# WHAT TO DO
Select the lines below containing the word "StudentStatus".
DATASET section start
(** * Alcovia intervention engine: check-in gate, intervention tickets and
      the student/socket registry.

    Shallow embedding of
      - the Express + socket.io server (server/index.js, src/unnamed/part_002)
        with its database/db.js,
      - the serverless handlers api/daily-checkin.js, api/complete-remedial.js
        and the assign-intervention handler (src/unnamed/part_003),
      - database/schema.sql (src/unnamed/part_001) and the [initDatabase] DDL
        of each deployment.

    The PostgreSQL store is modelled by three tables held as lists of rows in
    insertion order, with the SERIAL sequences and the CHECK constraints of
    the DDL on daily_logs.  Request numbers are JSON integers ([Z]), a field
    that is absent from the body is [None], and all values are taken to fit
    the column types (INTEGER, VARCHAR(n)), so a statement fails only on a
    CHECK constraint.  Timestamps are seconds ([Z]); one request sees one
    value of CURRENT_TIMESTAMP.  Of the console output only console.error in
    the catch blocks is recorded. *)

From Stdlib Require Import ZArith List String Bool Lia.
Import ListNotations.

Open Scope string_scope.
Open Scope list_scope.
Open Scope Z_scope.

(* ================================================================== *)
(** ** Rows of the three relations (database/schema.sql) *)

(** students.status: CHECK (status IN ('active','needs_intervention','remedial','on_track')) *)
Inductive StudentStatus : Type :=
  | active
  | needs_intervention
  | remedial
  | on_track.

(** interventions.status: CHECK (status IN ('pending','assigned','completed','expired')) *)
Inductive InterventionStatus : Type :=
  | pending
  | assigned
  | completed
  | expired.

Record Student : Type := mkStudent {
  s_id : Z;
  s_student_id : string;
  s_name : string;
  s_email : option string;
  s_status : StudentStatus;
  s_created_at : Z;
  s_updated_at : Z
}.

Record DailyLog : Type := mkDailyLog {
  l_id : Z;
  l_student_id : string;
  l_quiz_score : Z;
  l_focus_minutes : Z;
  l_session_date : Z;
  l_passed : bool;
  l_tab_switches : Z;
  l_created_at : Z
}.

Record Intervention : Type := mkIntervention {
  i_id : Z;
  i_student_id : string;
  i_trigger_log_id : option Z;
  i_mentor_email : option string;
  i_remedial_task : option string;
  i_status : InterventionStatus;
  i_assigned_at : option Z;
  i_completed_at : option Z;
  i_created_at : Z;
  i_expires_at : option Z
}.

(** The database: the tables, the three SERIAL sequences, and whether
    daily_logs was created with its CHECK constraints (schema.sql,
    database/db.js and api/index.js declare them; the CREATE TABLE IF NOT
    EXISTS of api/daily-checkin.js does not). *)
Record Database : Type := mkDatabase {
  students : list Student;
  daily_logs : list DailyLog;
  interventions : list Intervention;
  students_id_seq : Z;
  daily_logs_id_seq : Z;
  interventions_id_seq : Z;
  daily_logs_checked : bool
}.
Lemma Keeps_plot (data : Value) : Keeps (plot data).
Proof.
  unfold plot. apply Keeps_bind; [apply Keeps_lift|]. intros [x y].
  apply Keeps_for_each. intros i. unfold plot_one.
  apply Keeps_bind; [apply Keeps_get_self|]. intros m.
  apply Keeps_bind.
  { destruct (channels m); [apply Keeps_index | apply Keeps_ret]. }
  intros c. apply Keeps_bind; [apply Keeps_index|]. intros yi.
  apply Keeps_plt.
Qed.

Lemma Keeps_apply_plt_kwargs : Keeps apply_plt_kwargs.
Proof.
  unfold apply_plt_kwargs.
  apply Keeps_bind; [apply Keeps_get_self|]. intros m.
  apply Keeps_bind.
  { apply Keeps_for_each. intros [attribute [args kwargs]]. apply Keeps_plt. }
  intros _. apply Keeps_bind; [apply Keeps_get_self|]. intros m'.
  destruct (channels m') as [cs|]; [|apply Keeps_ret].
  destruct (existsb has_label cs); [apply Keeps_plt | apply Keeps_ret].
Qed.

Lemma Keeps_animate (arrivals : list Value) (i : nat) : Keeps (animate arrivals i).
Proof.
  unfold animate.
  apply Keeps_bind; [apply Keeps_data_getter_with|]. intros data.
  apply Keeps_bind; [apply Keeps_get_self|]. intros m.
  apply Keeps_bind.
  { destruct (clear_axes m); [apply Keeps_plt | apply Keeps_ret]. }
  intros _. apply Keeps_bind; [apply Keeps_plot|]. intros _.
  apply Keeps_apply_plt_kwargs.
Qed.
(** * fis-playground: validation, error taxonomy and request handlers

    A shallow embedding of the Go sources of the item service

      - [internal/models/item.go]          entity and request validation
      - [internal/repository/errors.go]    DynamoDB error translation
      - [internal/repository/dynamodb.go]  the DynamoDB storage adapter
      - package [handlers], errors         API error taxonomy and mapping
      - package [handlers], handlers       the HTTP handlers
      - package [handlers], tests          the mock storage port

    followed by the properties of the specification, proved (or refuted
    at a concrete input) against these definitions.

    Conventions.  A Go [string] is a sequence of bytes and is modelled by
    [string] (a list of [ascii] bytes); [len] is the number of bytes.  Go
    [int] is modelled by [Z].  A [time.Time] is modelled by the number of
    nanoseconds it denotes, a [Z].  A nil [error] is [None].  What a call
    observes from outside the program (the clock, the random UUID, a
    failure of the remote service) is passed explicitly in an [Env]; the
    state of the store is passed in and returned. *)

From Stdlib Require Import ZArith NArith Lia Bool.
From Stdlib Require Import Ascii String.
From stdpp Require Import base option list strings gmap.

Local Open Scope Z_scope.

(* ===================================================================== *)
(** * Go strings                                                          *)
(* ===================================================================== *)

Module GoString.

(** [len(s)], a number of bytes. *)
Definition len (s : string) : nat := String.length s.

(** [s[i]]: the byte at index [i].  Out of range Go panics; every use
    below is guarded by the loop bounds, and [None] stands for the
    panic. *)
Definition at_ (s : string) (i : nat) : option ascii := String.get i s.

(** The bytes of a string, for reasoning with list lemmas. *)
Definition bytes (s : string) : list ascii := list_ascii_of_string s.

Definition byte_val (c : ascii) : N := N_of_ascii c.

(** [substr] occurs in [s] as a contiguous run of bytes. *)
Definition Occurs (substr s : string) : Prop :=
  exists pre post : string, s = pre +:+ substr +:+ post.

(** ** [strings.TrimSpace] (Go standard library)

    [TrimSpace] removes leading and trailing white space, as defined by
    [unicode.IsSpace]: the six ASCII characters tab, line feed, vertical
    tab, form feed, carriage return and space, and the runes U+0085,
    U+00A0, U+1680, U+2000..U+200A, U+2028, U+2029, U+202F, U+205F and
    U+3000.  On the bytes of a string a white-space rune is one of the
    following UTF-8 encodings; a byte sequence that is not valid UTF-8
    decodes to U+FFFD, which is not white space. *)
Definition isSpaceRune (bs : list N) : bool :=
  match bs with
  | [b] => ((9 <=? b) && (b <=? 13) || (b =? 32))%N
  | [194; b] => ((b =? 133) || (b =? 160))%N                  (* C2 85, C2 A0 *)
  | [225; 154; 128] => true                                    (* E1 9A 80 *)
  | [226; 128; b] =>                                           (* E2 80 80..8A, A8, A9, AF *)
      ((128 <=? b) && (b <=? 138) || (b =? 168) || (b =? 169) || (b =? 175))%N
  | [226; 129; 159] => true                                    (* E2 81 9F *)
  | [227; 128; 128] => true                                    (* E3 80 80 *)
  | _ => false
  end%N.

Definition firstBytes (k : nat) (l : list N) : list N := take k l.
Definition lastBytes (k : nat) (l : list N) : list N :=
  if (k <=? length l)%nat then drop (length l - k) l else [].

(** [TrimLeftFunc(s, unicode.IsSpace)]: decode a rune at the front, drop
    it while it is white space.  [fuel] bounds the iterations by the
    length of the input. *)
Fixpoint trimLeft (fuel : nat) (l : list N) : list N :=
  match fuel with
  | O => l
  | S fuel' =>
      if isSpaceRune (firstBytes 1 l) then trimLeft fuel' (drop 1 l)
      else if isSpaceRune (firstBytes 2 l) then trimLeft fuel' (drop 2 l)
      else if isSpaceRune (firstBytes 3 l) then trimLeft fuel' (drop 3 l)
      else l
  end.

(** [TrimRightFunc(s, unicode.IsSpace)]: decode the last rune, drop it
    while it is white space. *)
Fixpoint trimRight (fuel : nat) (l : list N) : list N :=
  match fuel with
  | O => l
  | S fuel' =>
      if isSpaceRune (lastBytes 1 l) then trimRight fuel' (take (length l - 1) l)
      else if isSpaceRune (lastBytes 2 l) then trimRight fuel' (take (length l - 2) l)
      else if isSpaceRune (lastBytes 3 l) then trimRight fuel' (take (length l - 3) l)
      else l
  end.

Definition TrimSpace (s : string) : string :=
  let l := map byte_val (bytes s) in
  let l1 := trimLeft (length l) l in
  let l2 := trimRight (length l1) l1 in
  string_of_list_ascii (map ascii_of_N l2).

(** ** [strconv.Atoi] (Go standard library), for a 64-bit [int]

    [Atoi(s)] is [ParseInt(s, 10, 0)]: an optional sign, then one or
    more decimal digits; no underscores in base 10.  The digits are
    accumulated in a [uint64]; overflow is a range error. *)
Inductive NumError := ErrSyntax | ErrRange.

Definition digitVal (c : ascii) : option Z :=
  if ((48 <=? byte_val c) && (byte_val c <=? 57))%N
  then Some (Z.of_N (byte_val c) - 48) else None.

Definition maxUint64 : Z := 2 ^ 64 - 1.

(** The loop of [ParseUint(s, 10, 64)]; [cutoff = maxUint64/10 + 1] is
    the least [n] for which [n*10] overflows. *)
Fixpoint parseUintLoop (s : string) (n : Z) : Z + NumError :=
  match s with
  | EmptyString => inl n
  | String c rest =>
      match digitVal c with
      | None => inr ErrSyntax
      | Some d =>
          if maxUint64 / 10 + 1 <=? n then inr ErrRange
          else
            let n1 := n * 10 + d in
            if maxUint64 <? n1 then inr ErrRange
            else parseUintLoop rest n1
      end
  end.

Definition ParseUint (s : string) : Z + NumError :=
  match s with
  | EmptyString => inr ErrSyntax
  | _ => parseUintLoop s 0
  end.

Definition Atoi (s : string) : Z + NumError :=
  match s with
  | EmptyString => inr ErrSyntax
  | String c rest =>
      let neg := bool_decide (c = "-"%char) in
      let digits :=
        if bool_decide (c = "+"%char) || neg then rest else s in
      match ParseUint digits with
      | inr ErrSyntax => inr ErrSyntax
      | inr ErrRange => inr ErrRange
      | inl un =>
          if negb neg && (2 ^ 63 <=? un) then inr ErrRange
          else if neg && (2 ^ 63 <? un) then inr ErrRange
          else inl (if neg then - un else un)
      end
  end.

End GoString.


(* ===================================================================== *)
(** * Go error values                                                     *)
(* ===================================================================== *)

Module GoErrors.

(** The package-level values made with [errors.New].  [errors.Is] compares
    error values by identity, so each of them is a constant of its own. *)
Inductive ident :=
  (* internal/repository/errors.go *)
  | IdItemNotFound | IdItemAlreadyExists | IdInvalidInput
  | IdConnectionFailed | IdOperationFailed
  (* internal/models/item.go *)
  | IdEmptyName | IdEmptyDescription | IdInvalidStatus
  | IdNameTooLong | IdDescriptionTooLong.

#[global] Instance ident_eq_dec : EqDecision ident.
Proof. solve_decision. Defined.

Definition identMessage (v : ident) : string :=
  match v with
  | IdItemNotFound => "item not found"
  | IdItemAlreadyExists => "item already exists"
  | IdInvalidInput => "invalid input"
  | IdConnectionFailed => "database connection failed"
  | IdOperationFailed => "database operation failed"
  | IdEmptyName => "name cannot be empty"
  | IdEmptyDescription => "description cannot be empty"
  | IdInvalidStatus => "status must be one of: active, inactive, pending"
  | IdNameTooLong => "name cannot exceed 100 characters"
  | IdDescriptionTooLong => "description cannot exceed 500 characters"
  end.

(** The exception types of the DynamoDB SDK that [errors.As] looks for. *)
Inductive awsType :=
  | ResourceNotFoundException
  | ConditionalCheckFailedException
  | ProvisionedThroughputExceededException
  | ResourceInUseException
  | InternalServerError.

#[global] Instance awsType_eq_dec : EqDecision awsType.
Proof. solve_decision. Defined.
DATASET section end
# ANSWER TO THIS EXERCISE
Inductive StudentStatus : Type :=
  s_status : StudentStatus;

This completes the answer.